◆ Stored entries

Definition set_artifacts (a : value) (s : SessionData) : SessionData :=
  {| session_id := session_id s; spec_id := spec_id s;
     task_description := task_description s; created_at := created_at s;
     started_at := started_at s; completed_at := completed_at s;
     status := status s; phase := phase s; result := result s;
     messages := messages s; metrics := metrics s; artifacts := a;
     errors := errors s |}.

Definition set_errors (e : value) (s : SessionData) : SessionData :=
  {| session_id := session_id s; spec_id := spec_id s;
     task_description := task_description s; created_at := created_at s;
     started_at := started_at s; completed_at := completed_at s;
     status := status s; phase := phase s; result := result s;
     messages := messages s; metrics := metrics s; artifacts := artifacts s;
     errors := e |}.

Definition not_found (sid : string) : Exn :=
  ValueError ("Session " +:+ sid +:+ " not found").

(** [create_session]; [uuid] is the text of the fresh [uuid.uuid4()]. *)
Definition create_session (uuid : string) (now : datetime)
    (task : string) (spec : option string) (o : Orchestrator) : nat * Orchestrator :=
  let session :=
    {| session_id := VStr uuid;
       spec_id := match spec with Some x => VStr x | None => VNone end;
       task_description := VStr task;
       created_at := now; started_at := None; completed_at := None;
       status := VStr "pending"; phase := VStr "initializing"; result := VNone;
       messages := []; metrics := VDict []; artifacts := VDict [];
       errors := VList [] |} in
  let session :=
    add_message now "system" ("Session initialized for task: " +:+ task) None
      session in
  let '(ref, o1) := allocate session o in
  (ref, save ref o1).

Definition status_in (s : SessionData) (allowed : list string) : bool :=
  match status s with
  | VStr st => existsb (String.eqb st) allowed
  | _ => false
  end.

Definition status_of (ref : nat) (o : Orchestrator) : string :=
  match heap o !! ref with
  | Some s => format_value (status s)
  | None => ""
  end.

◆ WHAT IS REQUIRED
Each entry shown above should be copied out exactly.

◆ SOLUTION
Definition set_artifacts (a : value) (s : SessionData) : SessionData :=
  {| session_id := session_id s; spec_id := spec_id s;
     task_description := task_description s; created_at := created_at s;
     started_at := started_at s; completed_at := completed_at s;
     status := status s; phase := phase s; result := result s;
     messages := messages s; metrics := metrics s; artifacts := a;
     errors := errors s |}.

Definition set_errors (e : value) (s : SessionData) : SessionData :=
  {| session_id := session_id s; spec_id := spec_id s;
     task_description := task_description s; created_at := created_at s;
     started_at := started_at s; completed_at := completed_at s;
     status := status s; phase := phase s; result := result s;
     messages := messages s; metrics := metrics s; artifacts := artifacts s;
     errors := e |}.

Definition not_found (sid : string) : Exn :=
  ValueError ("Session " +:+ sid +:+ " not found").

(** [create_session]; [uuid] is the text of the fresh [uuid.uuid4()]. *)
Definition create_session (uuid : string) (now : datetime)
    (task : string) (spec : option string) (o : Orchestrator) : nat * Orchestrator :=
  let session :=
    {| session_id := VStr uuid;
       spec_id := match spec with Some x => VStr x | None => VNone end;
       task_description := VStr task;
       created_at := now; started_at := None; completed_at := None;
       status := VStr "pending"; phase := VStr "initializing"; result := VNone;
       messages := []; metrics := VDict []; artifacts := VDict [];
       errors := VList [] |} in
  let session :=
    add_message now "system" ("Session initialized for task: " +:+ task) None
      session in
  let '(ref, o1) := allocate session o in
  (ref, save ref o1).

Definition status_in (s : SessionData) (allowed : list string) : bool :=
  match status s with
  | VStr st => existsb (String.eqb st) allowed
  | _ => false
  end.

Definition status_of (ref : nat) (o : Orchestrator) : string :=
  match heap o !! ref with
  | Some s => format_value (status s)
  | None => ""
  end.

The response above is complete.